Gears of War 2
Going underground.
Let it be known that the Rockworm is our friend. Sure, he's large and unfriendly. And he's a family-sized centipede covered in stone cladding, so he's never going to be prime romance material. And he looks like just another thing to shoot at - and Gears of War 2 already has no problems on that front whatsoever. But for his twenty or so minutes of screen time, he's actually there to serve a more interesting purpose. His slow crawl and bulletproof hide mean he's a perfect piece of movable cover, and his hunger for the glowing fruit that hangs from cavern ceilings means you can steer him around by shooting down chunks of bait. Before you know it, you're using him to glide past enemy gun emplacements for easy headshots. So who cares if he's got sticky mandibles where his face should be? Yay for the Rockworm.

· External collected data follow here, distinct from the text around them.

(** ** The file set and the ways a run of the PyQt worker ends *)

(** X7: the image filter.  The bulk functions keep exactly the names of the
    listing that end, whatever the case of their letters, in one of the
    five extensions; the names kept stay in the order of the listing, a
    name listed twice is kept twice, and two names that differ only in the
    case of ASCII letters are kept or dropped together. *)
Theorem X7_image_filter (names : list str) :
  (forall f, In f (filter is_image names) <-> In f names /\ recognized f)
  /\ (forall more,
        filter is_image (names ++ more)
        = filter is_image names ++ filter is_image more)
  /\ (forall f g, lower f = lower g -> is_image f = is_image g)
  /\ (forall f, is_image (lower f) = is_image f).
Proof.
  split; [|split; [|split]].
  - intros f. rewrite filter_In, is_image_recognized. reflexivity.
  - intros more. apply filter_app.
  - intros f g H. unfold is_image. now rewrite H.
  - intros f. unfold is_image.
    assert (E0 : lower (lower f) = lower f); [|now rewrite E0].
    unfold lower. rewrite map_map.
    apply map_ext. intros c. unfold lower_char.
    destruct ((65 <=? c) && (c <=? 90))%N eqn:E; [|now rewrite E].
    apply andb_true_iff in E as [E1 E2].
    apply N.leb_le in E1, E2.
    destruct ((65 <=? c + 32) && (c + 32 <=? 90))%N eqn:E'; [|reflexivity].
    apply andb_true_iff in E' as [_ E3]. apply N.leb_le in E3. lia.
Qed.

(** X8: the failures of the PyQt worker before its loop.  When the folder
    cannot be listed the worker reports [Invalid folder] and does nothing
    else.  When the file set is not empty, the output folder is made before
    the OCR model is loaded: if making it raises, the run ends there with
    the exception and no report; if it is made and the model cannot be
    loaded, the worker reports that, leaving the empty output folder
    behind, and [all_done] is never emitted. *)
Theorem X8_failures_before_the_loop (w : World) (limit : option nat)
    (folder_path : str) :
  let out := path_join folder_path (lit "Extracted_Texts") in
  (forall e,
      listdir w folder_path = Err e ->
      LRD_QT_EXT.run w limit folder_path None
      = ([Emit (error_msg (lit "Invalid folder: " ++ e))], Some tt))
  /\ (forall names e,
      listdir w folder_path = Ok names -> filter is_image names <> [] ->
      io_error w (MakeDirs out) = Some e ->
      LRD_QT_EXT.run w limit folder_path None = ([], None))
  /\ (forall names e,
      listdir w folder_path = Ok names -> filter is_image names <> [] ->
      io_error w (MakeDirs out) = None ->
      load_reader w = Err e ->
      LRD_QT_EXT.run w limit folder_path None
      = ([Fs (MakeDirs out);
          Emit (error_msg (lit "Failed to load OCR model: " ++ e))],
         Some tt)).
Proof.
  intros out. unfold LRD_QT_EXT.run, LRD_QT_EXT.select_files.
  split; [|split].
  - intros e H. rewrite H. reflexivity.
  - intros names e Hl Hs Hm. rewrite Hl.
    destruct (length (filter is_image names) =? 0) eqn:En.
    { apply Nat.eqb_eq, length_zero_iff_nil in En. contradiction. }
    fold out. unfold fs. rewrite Hm. reflexivity.
  - intros names e Hl Hs Hm Hr. rewrite Hl.
    destruct (length (filter is_image names) =? 0) eqn:En.
    { apply Nat.eqb_eq, length_zero_iff_nil in En. contradiction. }
    fold out. unfold fs, LRD_QT_EXT._get_reader. rewrite Hm, Hr.
    reflexivity.
Qed.

(** X9: when every file has been handled and writing the spreadsheet
    raises, the PyQt worker reports [Failed writing Excel] and still emits
    [all_done] with all the records, after everything the loop did. *)
Theorem X9_excel_failure_reported (w : World) (limit : option nat)
    (folder_path : str) (specific_files : option (list str))
    (files : list str) (t : list event) (ex : loop_exit) (r : dict)
    (rs : list dict) (e : str) :
  let out := path_join folder_path (lit "Extracted_Texts") in
  LRD_QT_EXT.select_files w folder_path specific_files = Ok files ->
  files <> [] ->
  io_error w (MakeDirs out) = None ->
  load_reader w = Ok tt ->
  LRD_QT_EXT.loop w limit folder_path out (length files) 0 files []
  = (t, Some (ex, r :: rs)) ->
  io_error w (ToExcel (path_join out (lit "extracted_texts.xlsx")) (r :: rs))
  = Some e ->
  LRD_QT_EXT.run w limit folder_path specific_files
  = (Fs (MakeDirs out) :: t
     ++ [Emit (error_msg (lit "Failed writing Excel: " ++ e));
         Emit (all_done (r :: rs) out)],
     Some tt).
Proof.
  intros out Hsel Hne Hm Hr Hloop Hx.
  unfold LRD_QT_EXT.run. rewrite Hsel.
  destruct (length files =? 0) eqn:En.
  { apply Nat.eqb_eq, length_zero_iff_nil in En. contradiction. }
  fold out. rewrite (fs_ok w _ Hm).
  unfold LRD_QT_EXT._get_reader. rewrite Hr.
  rewrite bind_val, !bind_ret_l, Hloop. mred.
  unfold try_fs. rewrite Hx. unfold emit, ret. mred. reflexivity.
Qed.

(** X9, an instance: two readable images, a disk that refuses the
    spreadsheet. *)
Lemma X9_excel_failure_reported_witness :
  snd (LRD_QT_EXT.run w_excel_fails None imgs None) = Some tt
  /\ error_msgs (fst (LRD_QT_EXT.run w_excel_fails None imgs None))
     = [lit "Failed writing Excel: disk full"]
  /\ length (done_records (fst (LRD_QT_EXT.run w_excel_fails None imgs None)))
     = 1.
Proof.
  erewrite (X9_excel_failure_reported w_excel_fails None imgs None
              [lit "a.png"; lit "b.png"]);
    [ | reflexivity | discriminate | reflexivity | reflexivity
      | vm_compute; reflexivity | reflexivity ].
  repeat split; reflexivity.
Defined.

Lemma not_all_done_none (t : list event) :
  Forall not_all_done t -> done_records t = [].
Proof.
  induction 1 as [|e t He _ IH]; [reflexivity|].
  unfold done_records in *. cbn [flat_map]. rewrite IH.
  destruct e as [| |s| | | | | | | |]; try reflexivity.
  destruct s; try reflexivity. contradiction.
Qed.

Lemma qt_loop_not_all_done (w : World) (limit : option nat)
    (folder_path out : str) (total idx : nat) (files : list str)
    (records : list dict) :
  Forall not_all_done
    (fst (LRD_QT_EXT.loop w limit folder_path out total idx files records)).
Proof.
  apply (qt_loop_forall w limit folder_path out total not_all_done
           (fun _ => True)); try (intros; exact I).
  - intros s Hd _. destruct s; simpl; auto. eapply Hd. reflexivity.
  - apply Forall_forall. intros; exact I.
Qed.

As well as all that, as you're beginning to suspect, he's also a handy tell. Because rather than reinventing an experience that was already ticking over fairly nicely, Gears 2 builds on the first game's framework at every opportunity. The game's opening teaser - an exhilaratingly familiar fifteen minutes in a Locust-infested hospital - could have been sliced out of the original title, but from that point on Epic's designers head for ground less beaten, switching pace, scrambling objectives, and mixing up the scenery. There are new vehicles, including the mutant offspring of an Advance Wars tank and a white-trash monster truck, a handful of weighty additions to the arsenal, and a few fresh enemies. There are even new moves - including a range of charmingly brutal finishers, the option to use downed Locusts as shields, and the frantic chainsaw duels.
And yet, while all of these elements are entertaining additions, it's ultimately the careful staging rather than the new toys that defines the experience. Our friend the Rockworm may resemble Iron Maiden cover art, but there's an undeniable touch of mirror-world Miyamoto to him; a willingness to explore the slightly outlandish potential of creatures and environment. It reminds you, once again, that beneath the grunting dialogue, the Tabasco-strength attitude, and the David Icke narrative of mankind hassling nasty lizard types, Gears of War has more going on upstairs than it gets credit for.
Primarily, this is a game built for co-op. Marcus and Dom now split up officially and unofficially at more regular intervals, and rather than a chance to explore different-yet-similar corridors, there's a greater sense of co-dependency to these sections, with separate mini-missions that often dovetail cleverly. If you're playing alone the game is entirely linear, but each confrontation has been tweaked to provide for a range of different tactics, allowing you to slowly get the best results from the varied cover, sadistic enemy placement, or the simple promise of experimenting with new weapons like the Mortar, which allows you to strike from afar but requires a fairly good eye for estimating distances, or the Mulcher, a worryingly enjoyable mini-gun that chews through almost anything with vivid efficiency but renders you almost immobile.
Often there are fairly heavy clues as to how to proceed - as ever, the sight of a sniper rifle stacked against some crates means that it's shooting gallery time, and when the ammo starts to pop up all around you during a lull, you can tell there's something big lurking around the next bend - but you rarely have to follow the game's lead too closely. As in Halo, replaying an encounter with different tactics often leads to a surprising outcome. And even if that thing around the next bend isn't necessarily something new, it's probably going to be something clever, like a brutally creative configuration of old foes, or a taxing arrangement of cover. There's always a twist, always a nice slice of spectacle, and while the corridors and trenches may seem familiar, you're going to have to mix up your tactics this time to get by with any style.